My reasoning is this: the fact that mild dysplasia is CIN I. This is a cervical intraepithelial neoplasia. The term neoplasia refers to a mass that has developed due to abnormal cell or tissue growth. Neoplasia refers to various types of growths including non-cancerous or benign tumors, precancerous growths, carcinoma in situ and malignant or cancerous tumors. The CPT book states Uterus/hysterectomy specimens for neoplasm is an 88309. It does not say malignant neoplasm. Therefore I have been wanting to do 88309 for these.
What is your opinion on this matter?
SuperCoder Answered Fri 19th of February, 2016 02:34:39 AM
Appropriate code for this scenario would be 88307.
Dysplasia is the medical term for abnormal cells on the cervix caused by the HPV virus. If the abnormalities are mild and few in number, they usually go away without treatment. However, some cases of moderate dysplasia, and most cases of severe dysplasia, will not go away on their own.
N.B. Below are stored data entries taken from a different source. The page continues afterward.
(** The alternatives of [v6Str] with groups before the double colon. *)
Lemma v6_groups_lang ls rs :
  ls <> [] -> Forall group ls -> Forall group rs -> (length ls + length rs <= 7)%nat ->
  re_lang v6Str (trailed ls ++ ":"%char :: chars (groups_text rs)).
Proof.
  intros Hne Hl Hr Hlen. apply (re_lang_app _ _ (trailed ls ++ ":"%char :: chars (groups_text rs)) []);
    [by rewrite app_nil_r | | by apply lang_alt_l; constructor].
  assert (Hn : (1 <= length ls <= 7)%nat) by (destruct ls; simpl in *; [done | lia]).
  destruct (length ls) as [|[|[|[|[|[|[|[|n]]]]]]]] eqn:Hls; try lia.
  - apply (ralts_lang (v6_branch 1 4 6)); [elem_tac | apply v6_branch_lang; [done..|lia]].
  - apply (ralts_lang (v6_branch 2 3 5)); [elem_tac | apply v6_branch_lang; [done..|lia]].
  - apply (ralts_lang (v6_branch 3 2 4)); [elem_tac | apply v6_branch_lang; [done..|lia]].
  - apply (ralts_lang (v6_branch 4 1 3)); [elem_tac | apply v6_branch_lang; [done..|lia]].
  - apply (ralts_lang (v6_branch 5 0 2)); [elem_tac | apply v6_branch_lang; [done..|lia]].
  - apply lang_alt_r, lang_alt_l. constructor; [rewrite <- Hls; by apply trailed_lang|].
    destruct rs as [|g rs]; [apply (ralts_lang (rchar ":")); [elem_tac | by constructor]|].
    destruct rs; [|simpl in Hlen; lia]. inversion Hr; subst.
    apply (ralts_lang colon_seg); [elem_tac | by apply colon_seg_lang].
  - apply lang_alt_l. constructor; [rewrite <- Hls; by apply trailed_lang|].
    destruct rs; [|simpl in Hlen; lia]. apply lang_alt_r. by constructor.
Qed.
(** [Buffer.from(s, 'base64url')] on characters of the alphabet: the bits that do
    not fill a byte are dropped. *)
Fixpoint b64_decode (l : list ascii) : list Z :=
  match l with
  | w :: x :: y :: z :: r =>
      (b64_val w * 4 + b64_val x / 16) :: (b64_val x mod 16 * 16 + b64_val y / 4) :: (b64_val y mod 4 * 64 + b64_val z) :: b64_decode r
  | [w; x; y] => [b64_val w * 4 + b64_val x / 16; b64_val x mod 16 * 16 + b64_val y / 4]
  | [w; x] => [b64_val w * 4 + b64_val x / 16]
  | _ => []
  end.

Definition canonicalBase64Url (bytes : list Z) : string := of_chars (b64_encode bytes).

(** ** Key identities and contexts *)

Definition key_error (code message : string) : js_error := coded code message.
Definition KEY_MISSING := key_error "WEBHOOK_KEY_MISSING" "Webhook signing key is required".
Definition KEY_FORMAT_INVALID := key_error "WEBHOOK_KEY_FORMAT_INVALID" "Webhook signing key format is invalid".
Definition KEY_ID_INVALID := key_error "WEBHOOK_KEY_ID_INVALID" "Webhook signing key identity is invalid".
Definition KEY_MODE_INVALID := key_error "WEBHOOK_KEY_MODE_INVALID" "Webhook signing key mode is invalid".
Definition KEY_LEGACY_NOT_AUTHORIZED := key_error "WEBHOOK_KEY_LEGACY_NOT_AUTHORIZED" "Legacy webhook signing key use is not authorized".
Definition KEY_CONTEXT_INVALID := key_error "WEBHOOK_KEY_CONTEXT_INVALID" "Webhook signing key context is invalid".
Definition KEY_CONTEXT_NOT_VERIFIED := key_error "WEBHOOK_KEY_CONTEXT_NOT_VERIFIED" "Webhook signing key context is not lifecycle verified".

Record key_context := mk_key_context {
  kx_keyId : string;
  kx_mode : string;
  kx_keyBytes : list Z;
  kx_context : bool;
  kx_verified : bool
}.

Record lifecycle_state := mk_lifecycle_state {
  lc_lifecycle_state : string;
  lc_current_key_id : string;
  lc_current_mode : string
}.

(** What [node:crypto] gives: digests over bytes and text, in hexadecimal where
    the code asks for it. *)
Class Crypto := {
  sha256_hex : string -> string;
  sha256_bytes : list Z -> list Z;
  hmac_sha256_hex : string -> string -> string;
  aes_encrypt : list Z -> N -> string -> string * string;
  aes_decrypt : list Z -> string -> string -> result js_error string;
  random_hex32 : N -> string
}.

(** [/^wk1:[a-f0-9]{64}$/] and [/^v1:([A-Za-z0-9_-]{43})$/] *)
Definition hex_lower (c : ascii) : bool := is_digit c || ((97 <=? code c) && (code c <=? 102))%N.
Definition KEY_ID_RE : re := RSeq (rlit "wk1:") (rtimes 64 (RCls hex_lower)).
Definition b64_class (c : ascii) : bool := is_word c || Ascii.eqb c "-".
Definition CANONICAL_RE : re := RSeq (rlit "v1:") (rtimes 43 (RCls b64_class)).

Section keys.
Context `{!Crypto}.

Definition deriveWebhookKeyId (namespace secretName secretKey : string) : result js_error string :=
  let parts := [namespace; secretName; secretKey] in
  throw_if (existsb (fun v => negb (nonempty v) || includes "/" v) parts) KEY_ID_INVALID ≫= fun _ =>
  Ok ("wk1:" +:+ sha256_hex (JsValue.join "/" parts)).

Definition assertWebhookKeyId (keyId : string) : result js_error string :=
  throw_if (negb (re_test_full KEY_ID_RE keyId)) KEY_ID_INVALID ≫= fun _ => Ok keyId.

(** Material that is not a string counts as missing. *)
Definition parseCanonicalWebhookKey (material : option string) : result js_error (list Z) :=
  throw_if (negb (truthy_str material)) KEY_MISSING ≫= fun _ =>
  let m := default "" material in
  throw_if (negb (re_test_full CANONICAL_RE m)) KEY_FORMAT_INVALID ≫= fun _ =>
  let text := of_chars (drop 3 (chars m)) in
  let bytes := b64_decode (chars text) in
  throw_if (negb (Nat.eqb (length bytes) 32) || negb (String.eqb (canonicalBase64Url bytes) text)) KEY_FORMAT_INVALID ≫= fun _ =>
  Ok bytes.

(** [Buffer.from(material, 'utf8')]: a code unit above 127 takes two bytes. *)
Definition utf8_bytes (s : string) : list Z :=
  flat_map (fun c => let n := Z.of_N (code c) in if n <? 128 then [n] else [192 + n / 64; 128 + n mod 64]) (chars s).

Definition parseLegacyWebhookKey (material : option string) (authorization : string) : result js_error (list Z) :=
  throw_if (negb (str_in authorization ["adopt"; "recover"; "established-legacy-serving"])) KEY_LEGACY_NOT_AUTHORIZED ≫= fun _ =>
  throw_if (negb (truthy_str material)) KEY_MISSING ≫= fun _ =>
  let raw := utf8_bytes (default "" material) in
  Ok (if Nat.eqb (length raw) 32 then raw else sha256_bytes raw).

Definition makeContext (keyBytes : list Z) (keyId mode : string) (lifecycleVerified : bool) : result js_error key_context :=
  throw_if (negb (Nat.eqb (length keyBytes) 32)) KEY_CONTEXT_INVALID ≫= fun _ =>
  assertWebhookKeyId keyId ≫= fun keyId =>
  Ok (mk_key_context keyId mode keyBytes true lifecycleVerified).
Lemma framed_attempt id n o h r e : framed (record_attempt id n o h r e : wact unit).
Proof. unfold record_attempt. framed_tac. Qed.
Lemma framed_set id s n : framed (set_delivery id s n : wact _).
Proof. unfold set_delivery. framed_tac. Qed.
Local Hint Resolve framed_attempt framed_set : falcone.

Lemma framed_schedule invoke id n :
  (forall f, invoke = Some f -> forall d a, framed (f d a)) -> framed (schedule_retry env invoke id n : wact outcome).
Proof.
  intros Hi. unfold schedule_retry. framed_tac.
Qed.

Lemma framed_failed d n s r : framed (failed_attempt d n s r : wact _).
Proof. unfold failed_attempt. framed_tac. Qed.
Lemma framed_blocked d n h r x y : framed (blocked_target d n h r x y : wact _).
Proof. unfold blocked_target. framed_tac. Qed.
Local Hint Resolve framed_failed framed_blocked : falcone.

Lemma framed_post d s secret pinned family pr n t : framed (post env d s secret pinned family pr n t : wact _).
Proof. unfold post, handle_response. framed_tac. Qed.
Lemma framed_timed_out d n e : framed (timed_out d n e : wact _).
Proof. unfold timed_out. framed_tac. Qed.
Local Hint Resolve framed_post framed_timed_out : falcone.

Lemma framed_worker reschedule id :
  (forall d n, framed (reschedule d n)) -> framed (run_worker env reschedule id : wact outcome).
Proof. intros Hr. unfold run_worker, worker_body. framed_tac. Qed.

Lemma framed_invoke fuel : forall id at_, framed (invoke_delivery env fuel id at_ : wact outcome).
Proof.
  induction fuel as [|fuel IH]; intros id at_; cbn [invoke_delivery]; [apply framed_throw|].
  framed_tac. apply framed_worker. intros d n. apply framed_schedule. intros f [= <-] d' a'. framed_tac.
Qed.
End more_runs.

(** ** What is emitted *)

Section sends.
Context {D : Type} `{!WebhookStore D, !Platform, !Endpoints, !UrlParser, !NumberText, !Crypto} (env : webhook_env).
Local Notation wworld := (world (wh_state D) wh_event).
Local Notation wact := (M wworld js_error).

(** The events a program adds satisfy [P]. *)
Definition sends (P : wh_event -> Prop) {A} (m : wact A) : Prop :=
  forall w, exists es, w_events (snd (m w)) = w_events w ++ es /\ Forall P es.

Lemma sends_quiet P {A} (m : wact A) : (forall w, w_events (snd (m w)) = w_events w) -> sends P m.
Proof. intros Hq w. exists []. rewrite app_nil_r. split; [apply Hq | constructor]. Qed.
(** ** The reader *)

Definition ACTION_CATEGORY_BY_TYPE : list (string * string) :=
  [("tenant.audit.export", "configuration_change");
   ("tenant.config.export", "configuration_change");
   ("webhook.subscription.create", "resource_creation");
   ("webhook.subscription.delete", "resource_deletion");
   ("webhook.subscription.pause", "configuration_change");
   ("webhook.subscription.resume", "configuration_change");
   ("webhook.subscription.rotate-secret", "configuration_change");
   ("webhook.subscription.update", "configuration_change");
   ("workspace.application.create", "resource_creation");
   ("workspace.application.federation-provider.create", "access_control_modification");
   ("workspace.application.federation-provider.update", "access_control_modification");
   ("workspace.application.update", "configuration_change");
   ("workspace.audit.export", "configuration_change");
   ("workspace.clone", "resource_creation");
   ("workspace.database.delete", "configuration_change");
   ("workspace.delete", "resource_deletion");
   ("workspace.docs.note.create", "resource_creation");
   ("workspace.docs.note.delete", "resource_deletion");
   ("workspace.docs.note.update", "configuration_change");
   ("workspace.events.topic.create", "resource_creation");
   ("workspace.function.activation.rerun", "configuration_change");
   ("workspace.function.definition.import", "resource_creation");
   ("workspace.function.delete", "configuration_change");
   ("workspace.function.deploy", "configuration_change");
   ("workspace.function.invoke", "configuration_change");
   ("workspace.function.package-definition.import", "resource_creation");
   ("workspace.function.rollback", "configuration_change");
   ("workspace.iam-client.create", "configuration_change");
   ("workspace.mongo.data.export", "configuration_change");
   ("workspace.mongo.data.import", "configuration_change");
   ("workspace.postgres.data.export", "configuration_change");
   ("workspace.postgres.data.import", "configuration_change");
   ("workspace.secret.replace", "configuration_change");
   ("workspace.service-account.delete", "access_control_modification");
   ("workspace.storage.bucket.create", "resource_creation");
   ("workspace.storage.bucket.delete", "resource_deletion");
   ("workspace.storage.bucket.export", "configuration_change");
   ("workspace.storage.bucket.import", "configuration_change");
   ("workspace.storage.credential.revoke", "access_control_modification");
   ("workspace.storage.credential.rotate", "configuration_change");
   ("tenant.create", "resource_creation");
   ("tenant.delete", "resource_deletion");
   ("tenant.purge", "resource_deletion");
   ("tenant.user.create", "access_control_modification");
   ("tenant.auth-config.update", "access_control_modification");
   ("tenant.social-provider.upsert", "access_control_modification");
   ("tenant.social-provider.delete", "access_control_modification");
   ("workspace.create", "resource_creation");
   ("workspace.promote", "configuration_change");
   ("workspace.service-account.create", "access_control_modification");
   ("workspace.service-account.credential.issue", "access_control_modification");
   ("workspace.service-account.credential.rotate", "configuration_change");
   ("workspace.service-account.credential.revoke", "access_control_modification");
   ("workspace.database.provision", "resource_creation");
   ("workspace.database.credential.rotate", "configuration_change");
   ("workspace.function.register", "resource_creation");
   ("workspace.secret.set", "configuration_change");
   ("workspace.secret.get", "configuration_change");
   ("workspace.secret.list", "configuration_change");
   ("workspace.secret.delete", "configuration_change");
   ("iam.user.create", "access_control_modification");
   ("iam.user.delete", "access_control_modification");
   ("iam.user.status", "access_control_modification");
   ("iam.role.create", "access_control_modification");
   ("iam.group.create", "access_control_modification");
   ("iam.user.role-assign", "access_control_modification");
   ("iam.user.role-remove", "access_control_modification");
   ("iam.user.group-add", "access_control_modification");
   ("iam.user.group-remove", "access_control_modification");
   ("quota.override.created", "quota_adjustment");
   ("quota.override.modified", "quota_adjustment");
   ("quota.override.revoked", "quota_adjustment");
   ("quota.override.superseded", "quota_adjustment");
   ("quota.override.expired", "quota_adjustment");
   ("quota.sub_quota.set", "quota_adjustment");
   ("quota.sub_quota.removed", "quota_adjustment");
   ("plan.limit.set", "quota_adjustment");
   ("plan.limit.removed", "quota_adjustment");
   ("plan.capability.enabled", "configuration_change");
   ("plan.capability.disabled", "configuration_change");
   ("plan.created", "configuration_change");
   ("plan.updated", "configuration_change")].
At this stage, the cells are considered "pre-cancer": In other words, if they are not found and treated, they could develop into cervical cancer
Mild, or "CIN 1": CIN stands for cervical intraepithelial neoplasia. If the dysplasia is "level 1," that means only about one-third of the cervical cells are abnormal. In addition, the cells don't look as clearly abnormal as in moderate or severe dysplasia. It's estimated that one out of six women will develop CIN 1, which usually goes away on its own and does not require treatment. CIN 1 also may be called LSIL (low-grade squamous intraepithelial lesion).